Goodie Mob performed to a packed Tabernacle crowd on Feb. 21. The Atlanta natives played music to a home crowd that was excited to see this family reunion
and nostalgic for classic hip hop hits. The show started slowly with hype man playing popular hip hop classics for an opening act, but reached an appropriate level of raucous when B.O.B and finally the headliner, Goodie Mob, took the stage.
The Goodie family is an Atlanta based act that maybe unfamiliar to many, but they are the founding members of the Atlanta rap scene. With Cee-Lo Goodie of the Gnarls Barkley and Danger Mouse duo and membership in the Dungeon Family collective that also has Outkast and Oraganized Noise as its members, they are talented musicians in good company.
The Goodie Mob consisted of Cee-Lo, Khujo, T-mo and Big Gipp Goodie.
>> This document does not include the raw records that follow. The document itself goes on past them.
(* ===== verification/SeriesReads.v ===== *)
(** * SeriesReads: what the reads of a series return

    Every read of [TimeSeries] in terms of the stored list of samples and of its
    part inside the retention window ([visible]). *)

From S2P Require Import Prelude Float64 Types Slice Content Merge ChunkOps ChunkMethods Elf64.
From S2P Require Import TimeSeriesChunk ChunkSearch SeriesIterator TimeSeries SeriesLaws.

Section Reads.

Context `{Log10} `{ServerConfig}.

(** The samples a read may return. *)
Definition visible (t : TimeSeries) (l : list Sample) : list Sample :=
  List.filter (fun x => get_min_timestamp t <=? timestamp x) l.

Lemma select_visible t s e l : select s e (visible t l) = select (Z.max s (get_min_timestamp t)) e l.
Proof.
  unfold select, visible. induction l as [|x l IH]; [done|]. cbn [List.filter].
  destruct (Z.leb_spec (get_min_timestamp t) (timestamp x)); cbn [List.filter]; rewrite IH.
  - by replace (in_range (Z.max s (get_min_timestamp t)) e x) with (in_range s e x) by (unfold in_range; lia).
  - by replace (in_range (Z.max s (get_min_timestamp t)) e x) with false by (unfold in_range; lia).
Qed.

(** ** The chunks of a window *)

Lemma select_below s e l : Forall (fun x => timestamp x < s) l -> select s e l = [].
Proof. intros Hl. apply select_none. eapply Forall_impl; [exact Hl|]. cbn. intros; lia. Qed.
They sauntered onto stage in iconic black garb as the rocky theme, “Gonna Fly Now,” played and received a thundering applause.
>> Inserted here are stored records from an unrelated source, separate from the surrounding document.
Lemma dedup_from_length p l : (length (dedup_from p l) <= length l)%nat.
Proof.
  revert p. induction l as [|y l IH]; intros p; [done|]. cbn [dedup_from].
  destruct (_ =? _); cbn; [specialize (IH p)|specialize (IH y)]; lia.
Qed.

Lemma dedup_length l : (length (dedup l) <= length l)%nat.
Proof. destruct l as [|y l]; [done|]. cbn. pose proof (dedup_from_length y l). lia. Qed.

Lemma StronglySorted_filter {A} (R : A -> A -> Prop) (P : A -> bool) l : StronglySorted R l -> StronglySorted R (List.filter P l).
Proof.
  induction 1 as [|x l Hs IH Hx]; [constructor|]. cbn. destruct (P x); [|done]. constructor; [done|].
  apply Forall_forall. intros y [Hy _]%list_elem_of_In%filter_In. rewrite Forall_forall in Hx. by apply Hx, list_elem_of_In.
Qed.

Lemma StronglySorted_lookup {A} (R : A -> A -> Prop) l i j x y : StronglySorted R l -> (i < j)%nat -> l !! i = Some x -> l !! j = Some y -> R x y.
Proof.
  intros Hs. revert i j. induction Hs as [|z l Hs IH Hz]; intros [|i] [|j] Hij Hi Hj; try lia; try done; cbn in *; [|by eapply (IH i j); [lia|..]].
  injection Hi as ->. rewrite Forall_forall in Hz. by apply Hz, (list_elem_of_lookup_2 _ j).
Qed.

Lemma StronglySorted_weaken {A} (R S : A -> A -> Prop) l : (forall x y, R x y -> S x y) -> StronglySorted R l -> StronglySorted S l.
Proof. intros Hi. induction 1 as [|x l Hs IH Hx]; constructor; [done|]. eapply Forall_impl; [exact Hx|]. apply Hi. Qed.

Lemma StronglySorted_reverse {A} (R : A -> A -> Prop) l : StronglySorted R l -> StronglySorted (fun x y => R y x) (reverse l).
Proof.
  induction 1 as [|x l Hs IH Hx]; [constructor|]. rewrite reverse_cons. apply StronglySorted_app. split_and!; [|done|by repeat constructor].
  intros y z Hy%elem_of_reverse Hz%list_elem_of_singleton. subst z. rewrite reverse_involutive in Hy.
  exact (proj1 (Forall_forall _ _) Hx y Hy).
Qed.

(** ** Lists sorted by time *)

(** A time-ordered list is determined by its elements. *)
Lemma ts_sorted_ext l1 l2 : ts_sorted l1 -> ts_sorted l2 -> (forall x, x ∈ l1 <-> x ∈ l2) -> l1 = l2.
Proof.
  intros Hs. revert l2. induction Hs as [|x l1 Hs IH Hx]; intros l2 Hs2 He.
  { destruct l2 as [|y l2]; [done|]. pose proof (proj2 (He y) ltac:(by left)) as Hy. by apply elem_of_nil in Hy. }
  destruct Hs2 as [|y l2 Hs2 Hy]; [pose proof (proj1 (He x) ltac:(by left)) as Hn; by apply elem_of_nil in Hn|]. rewrite Forall_forall in Hx, Hy. unfold ts_lt in *.
  assert (x = y) as ->.
  { pose proof (proj1 (He x) ltac:(by left)) as [->|Hxy]%elem_of_cons; [done|].
    pose proof (proj2 (He y) ltac:(by left)) as [->|Hyx]%elem_of_cons; [done|]. specialize (Hx y Hyx). specialize (Hy x Hxy). lia. }
  f_equal. apply IH; [done|]. intros z. specialize (He z). rewrite !elem_of_cons in He. split; intros Hz.
  - destruct (proj1 He (or_intror Hz)) as [->|]; [|done]. specialize (Hx y Hz). lia.
  - destruct (proj2 He (or_intror Hz)) as [->|]; [|done]. specialize (Hy y Hz). lia.
Qed.

Lemma lookup_ts_elem l x : ts_sorted l -> x ∈ l -> lookup_ts (timestamp x) l = Some x.
Proof.
  induction 1 as [|y l Hs IH Hy]; intros Hx; [by apply elem_of_nil in Hx|]. cbn [lookup_ts].
  apply elem_of_cons in Hx as [->|Hx]; [by rewrite Z.eqb_refl|]. rewrite Forall_forall in Hy. specialize (Hy x Hx). unfold ts_lt in Hy.
  destruct (Z.eqb_spec (timestamp y) (timestamp x)); [lia|by apply IH].
Qed.

Lemma lookup_remove s e u l : lookup_ts u (remove s e l) = if (s <=? u) && (u <=? e) then None else lookup_ts u l.
Proof.
  induction l as [|x l IH]; [by destruct (_ && _)|]. unfold remove in *. cbn [List.filter lookup_ts]. unfold in_range in *.
  destruct ((s <=? timestamp x) && (timestamp x <=? e)) eqn:E; cbn [negb lookup_ts];
    destruct (Z.eqb_spec (timestamp x) u) as [Hu|Hu]; rewrite ?IH; try done; rewrite <- Hu, E; done.
Qed.

Lemma lookup_is_Some u l : is_Some (lookup_ts u l) <-> exists x, x ∈ l /\ timestamp x = u.
Proof.
  split; [intros [x Hx%lookup_ts_Some]; by exists x|]. intros (x & Hx & <-). induction Hx as [|x y l Hx IH]; cbn; [rewrite Z.eqb_refl; eauto|].
  destruct (_ =? _); eauto.
Qed.

Lemma ts_sorted_NoDup l : ts_sorted l -> NoDup (map timestamp l).
Proof.
  induction 1 as [|x l Hs IH Hx]; cbn; constructor; [|done]. intros (y & Hy & Hin)%list_elem_of_In%in_map_iff.
  apply list_elem_of_In in Hin. rewrite Forall_forall in Hx. specialize (Hx y Hin). unfold ts_lt in Hx. lia.
Qed.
They started hard with their single “Get Rich to This” from their album World Party, and spit the lyrics with ferocity matching the songs release a decade
ago. “Dirty South,” the song that catalyzed the Atlanta scene. The Tabernacle erupted to this single on their debut album Soul Food. The crowd chanted in harmony as Cee-Lo sang the chorus, “What you know about the Dirty South” with his characteristically gravelly and soulful voice.
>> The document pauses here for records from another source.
(** C4. Deleting a range removes exactly the visible samples in it, reports how
    many they were, and physically drops what had expired, so that no expired
    sample can reappear. *)
Theorem series_remove_exact (P : TimeSeriesChunk -> Prop) `{!Shrinks P} (t : TimeSeries) (l : list Sample) (s e : Timestamp) :
  stores P t l -> s <= e ->
  exists t', remove_range t s e = (Ok (Z.of_nat (length (select s e (visible t l)))), t') /\
    stores P t' (remove s e (visible t l)) /\ settings t' = settings t.
Proof.
  intros (ls & Hr & <-) Hse. destruct (remove_range_spec t ls s e Hr) as (t' & ls' & E & Hr' & Hset & Ecat & _).
  exists t'. split_and!; [done| |done]. exists ls'. split; [done|by apply Ecat].
Qed.

(** A retention trim, lazy or forced, is invisible: it reports how many
    samples it dropped, and every range query answers as before. *)
Theorem series_trim_invisible (P : TimeSeriesChunk -> Prop) `{!Shrinks P} (t : TimeSeries) (l : list Sample) (force : bool) (s e : Timestamp) :
  stores P t l -> fits_memory l ->
  exists n t', trim_expired t force = (Ok n, t') /\ total_samples t' = total_samples t - n /\
    get_range t' s e = get_range t s e /\
    (force = true -> visible_total_samples t' = total_samples t').
Proof.
  intros (ls & Hr & <-) Hm.
  destruct (trim_spec t ls force Hr) as (t' & ls' & dead & E & Hr' & Hset & Ecat & Hd & Hlast & Hk).
  assert (fits_memory (concat ls')) as Hm' by (rewrite Ecat in Hm; by eapply fits_memory_suffix).
  assert (get_min_timestamp t' = get_min_timestamp t \/ t' = t) as Hmin.
  { destruct (retention_is_zero t) eqn:Hz; [right|left; by apply min_timestamp_eq].
    revert E. unfold trim_expired, get_min_timestamp. rewrite Hz, Z.leb_refl. by intros [= _ <-]. }
  exists (Z.of_nat (length dead)), t'. split; [done|]. split.
  { rewrite (sr_total _ _ Hr), (sr_total _ _ Hr'), Ecat, length_app. lia. }
  destruct Hmin as [Hmin| ->].
  - split.
    + rewrite (get_range_spec _ _ _ _ Hr' Hm'), (get_range_spec _ _ _ _ Hr Hm), Ecat, visible_app.
      rewrite (visible_none t _ Hd). unfold visible. by rewrite Hmin.
    + intros Hforce. rewrite (visible_total_spec _ _ Hr'), (sr_total _ _ Hr'), visible_all; [done|].
      rewrite Hmin. by apply Hk.
  - split; [done|]. intros Hforce. rewrite (visible_total_spec _ _ Hr'), (sr_total _ _ Hr'), visible_all; [done|].
    by apply Hk.
Qed.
Cee-Lo, who still commanded the attention of the crowd, quickly transitioned and sang the opening verses to “Git Up, Get Out.” This Outkast classic prominently features the duo, but T-mo and Khujo Goodie delivered Andre’s and Big Boi’s lyrics with their own twist. The group performed two more songs from their debut album Soul Food before a short intermission. “Thought Process” is provocative social commentary on life in Atlanta, and it was fan service to
those who purchased the album. The final song before the intermission was “Soul Food,” and it served as a mellow outro.
Goodie Mob emerged from their short intermission in colorful costumes with Gutta Butta background music. The music quickly switched, and the audience
was aurally assaulted with Goodie Mob’s highest charting single “Cell Therapy.” The group followed with fan favorites “Free,” “In Da wind,” “The One” and “Steppin Out.” The tabernacle crowd was presented with a live mash-up of the Goodie classic “They Don’t Dance No Mo” and the rock ballad. Goodie Mob left
everything on stage for their Atlanta fans.
B.O.B., the stage name for Atlanta native, Bobby Ray, surprised the Tabernacle crowd. He performed with authority and extremely high level energy. He act started with fist pump inducing “Feed these Streets,” which describes his discovery of music. This single was followed with the catchy vocoder pop ballad “Satellite.” Bobby Ray used the next song “I’ll Be in the Sky” to introduce
the band and grab another microphone stand. The lights cut to a single spot light on B.O.B. for his performance of the song “Generation Lost,” which serves as autobiographical commentary on the rap game. He then grabbed a guitar
from the back of the stage and started hammering out chords. B.O.B. transitioned from hip-hop to alt-rock.
B.O.B. and Goodie Mob demonstrated that Atlanta music still has a lot of variety. B.O.B.’s performance left a lasting impression and garnered him new fans. Goodie Mob showed that they can still hype a crowd at home.